START Material supplied

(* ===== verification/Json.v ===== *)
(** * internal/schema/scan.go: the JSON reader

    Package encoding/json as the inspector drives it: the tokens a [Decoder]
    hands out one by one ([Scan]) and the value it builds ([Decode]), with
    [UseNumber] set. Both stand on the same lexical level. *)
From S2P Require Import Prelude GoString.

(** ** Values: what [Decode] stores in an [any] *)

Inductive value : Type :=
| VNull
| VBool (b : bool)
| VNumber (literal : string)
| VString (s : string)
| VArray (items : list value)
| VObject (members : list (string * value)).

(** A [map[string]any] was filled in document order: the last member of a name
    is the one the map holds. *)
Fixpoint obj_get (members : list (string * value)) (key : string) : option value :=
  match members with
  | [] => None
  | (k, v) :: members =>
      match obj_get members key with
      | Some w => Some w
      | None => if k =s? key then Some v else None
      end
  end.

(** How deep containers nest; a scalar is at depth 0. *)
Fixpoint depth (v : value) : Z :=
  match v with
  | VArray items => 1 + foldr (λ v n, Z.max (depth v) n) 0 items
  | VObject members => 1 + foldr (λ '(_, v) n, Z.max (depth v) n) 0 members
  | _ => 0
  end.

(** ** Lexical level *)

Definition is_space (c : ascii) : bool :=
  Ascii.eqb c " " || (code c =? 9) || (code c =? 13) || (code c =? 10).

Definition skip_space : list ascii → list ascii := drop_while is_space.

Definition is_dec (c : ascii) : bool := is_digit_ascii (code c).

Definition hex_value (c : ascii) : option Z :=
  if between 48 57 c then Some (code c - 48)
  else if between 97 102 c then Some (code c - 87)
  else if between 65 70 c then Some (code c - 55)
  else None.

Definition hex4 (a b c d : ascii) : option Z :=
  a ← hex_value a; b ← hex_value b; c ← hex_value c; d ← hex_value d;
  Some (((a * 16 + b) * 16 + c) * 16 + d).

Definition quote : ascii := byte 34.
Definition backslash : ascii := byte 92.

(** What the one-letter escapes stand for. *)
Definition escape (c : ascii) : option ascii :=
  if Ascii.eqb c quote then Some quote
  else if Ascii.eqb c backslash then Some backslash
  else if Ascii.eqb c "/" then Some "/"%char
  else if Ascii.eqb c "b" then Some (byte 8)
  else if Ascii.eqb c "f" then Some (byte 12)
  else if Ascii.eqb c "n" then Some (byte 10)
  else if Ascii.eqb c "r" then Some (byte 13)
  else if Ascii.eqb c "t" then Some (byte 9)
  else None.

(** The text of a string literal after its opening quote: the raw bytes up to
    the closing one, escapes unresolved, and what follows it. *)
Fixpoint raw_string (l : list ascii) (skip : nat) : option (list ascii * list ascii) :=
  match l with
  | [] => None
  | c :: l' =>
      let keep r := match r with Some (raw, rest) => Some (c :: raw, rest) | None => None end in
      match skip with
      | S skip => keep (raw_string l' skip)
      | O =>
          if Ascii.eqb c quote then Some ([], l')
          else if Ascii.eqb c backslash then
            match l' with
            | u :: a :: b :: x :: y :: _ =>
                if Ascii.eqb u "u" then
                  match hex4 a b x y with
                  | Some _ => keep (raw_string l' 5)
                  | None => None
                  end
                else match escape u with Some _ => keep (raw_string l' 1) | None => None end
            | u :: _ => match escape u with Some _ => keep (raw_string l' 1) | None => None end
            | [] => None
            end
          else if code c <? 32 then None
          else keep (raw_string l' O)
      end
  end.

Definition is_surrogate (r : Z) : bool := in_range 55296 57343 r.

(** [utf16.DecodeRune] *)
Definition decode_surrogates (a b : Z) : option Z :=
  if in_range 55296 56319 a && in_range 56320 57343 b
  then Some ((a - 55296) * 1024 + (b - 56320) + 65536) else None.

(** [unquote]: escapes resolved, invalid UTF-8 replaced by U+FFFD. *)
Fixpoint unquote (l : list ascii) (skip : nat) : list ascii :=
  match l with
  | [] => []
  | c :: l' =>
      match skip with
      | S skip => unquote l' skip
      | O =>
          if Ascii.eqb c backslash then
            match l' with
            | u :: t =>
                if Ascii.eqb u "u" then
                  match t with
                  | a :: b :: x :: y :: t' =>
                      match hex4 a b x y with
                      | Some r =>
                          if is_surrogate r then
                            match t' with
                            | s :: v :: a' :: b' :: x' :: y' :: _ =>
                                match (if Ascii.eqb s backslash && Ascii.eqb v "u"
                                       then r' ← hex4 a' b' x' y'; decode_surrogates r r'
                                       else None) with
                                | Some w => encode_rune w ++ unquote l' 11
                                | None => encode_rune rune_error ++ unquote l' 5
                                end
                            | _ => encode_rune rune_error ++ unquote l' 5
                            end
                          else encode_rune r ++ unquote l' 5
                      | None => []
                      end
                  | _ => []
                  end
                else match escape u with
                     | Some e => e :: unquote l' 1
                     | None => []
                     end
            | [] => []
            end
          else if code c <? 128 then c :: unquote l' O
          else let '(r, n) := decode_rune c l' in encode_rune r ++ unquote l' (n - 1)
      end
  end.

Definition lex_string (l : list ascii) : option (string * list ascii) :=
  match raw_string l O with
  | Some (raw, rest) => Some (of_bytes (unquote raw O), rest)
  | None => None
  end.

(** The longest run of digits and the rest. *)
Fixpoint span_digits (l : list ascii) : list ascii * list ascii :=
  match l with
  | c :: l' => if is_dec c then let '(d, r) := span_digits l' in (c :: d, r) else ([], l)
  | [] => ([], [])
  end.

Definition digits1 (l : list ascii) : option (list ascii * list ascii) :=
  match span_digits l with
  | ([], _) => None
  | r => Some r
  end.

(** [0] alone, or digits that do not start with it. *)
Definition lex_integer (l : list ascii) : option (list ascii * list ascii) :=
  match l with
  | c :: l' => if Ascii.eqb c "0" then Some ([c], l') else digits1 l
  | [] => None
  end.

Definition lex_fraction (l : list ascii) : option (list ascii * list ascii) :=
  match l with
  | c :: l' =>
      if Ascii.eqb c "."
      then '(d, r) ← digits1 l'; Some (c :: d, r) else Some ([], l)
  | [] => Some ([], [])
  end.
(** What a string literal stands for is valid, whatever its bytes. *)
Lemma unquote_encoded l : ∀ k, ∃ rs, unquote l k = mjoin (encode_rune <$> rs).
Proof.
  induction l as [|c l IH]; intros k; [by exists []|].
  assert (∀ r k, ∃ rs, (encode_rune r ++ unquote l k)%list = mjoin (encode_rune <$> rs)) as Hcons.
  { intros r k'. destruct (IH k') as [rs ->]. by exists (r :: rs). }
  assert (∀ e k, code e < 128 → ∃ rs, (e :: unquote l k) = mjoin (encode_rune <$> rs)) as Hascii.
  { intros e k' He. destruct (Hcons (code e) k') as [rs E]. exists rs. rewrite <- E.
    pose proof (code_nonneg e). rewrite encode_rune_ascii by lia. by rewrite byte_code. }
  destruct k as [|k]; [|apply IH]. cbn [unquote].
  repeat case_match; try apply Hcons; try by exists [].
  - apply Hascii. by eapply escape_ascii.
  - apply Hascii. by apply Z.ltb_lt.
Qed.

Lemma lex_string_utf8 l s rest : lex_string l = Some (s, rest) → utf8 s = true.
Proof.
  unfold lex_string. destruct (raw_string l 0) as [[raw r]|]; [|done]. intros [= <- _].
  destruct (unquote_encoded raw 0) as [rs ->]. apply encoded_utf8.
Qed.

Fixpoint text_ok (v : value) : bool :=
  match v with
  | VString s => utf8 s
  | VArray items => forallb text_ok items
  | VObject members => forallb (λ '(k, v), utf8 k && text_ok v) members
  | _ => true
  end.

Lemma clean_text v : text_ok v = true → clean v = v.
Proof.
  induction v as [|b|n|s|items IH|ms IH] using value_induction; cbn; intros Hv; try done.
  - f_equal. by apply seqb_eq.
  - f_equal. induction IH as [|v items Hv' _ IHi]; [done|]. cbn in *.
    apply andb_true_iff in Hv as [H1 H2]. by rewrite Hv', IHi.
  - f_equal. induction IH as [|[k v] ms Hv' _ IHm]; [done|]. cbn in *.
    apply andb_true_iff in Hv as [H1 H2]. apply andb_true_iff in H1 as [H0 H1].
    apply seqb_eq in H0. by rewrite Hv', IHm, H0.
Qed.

END Material supplied

__Your objective__: In the entries, find the line containing "apply andb_true_iff in Hv as [H1 H2]. apply" and output it and all remaining lines exactly.

__Output for this exercise__:
    apply andb_true_iff in Hv as [H1 H2]. apply andb_true_iff in H1 as [H0 H1].
    apply seqb_eq in H0. by rewrite Hv', IHm, H0.
Qed.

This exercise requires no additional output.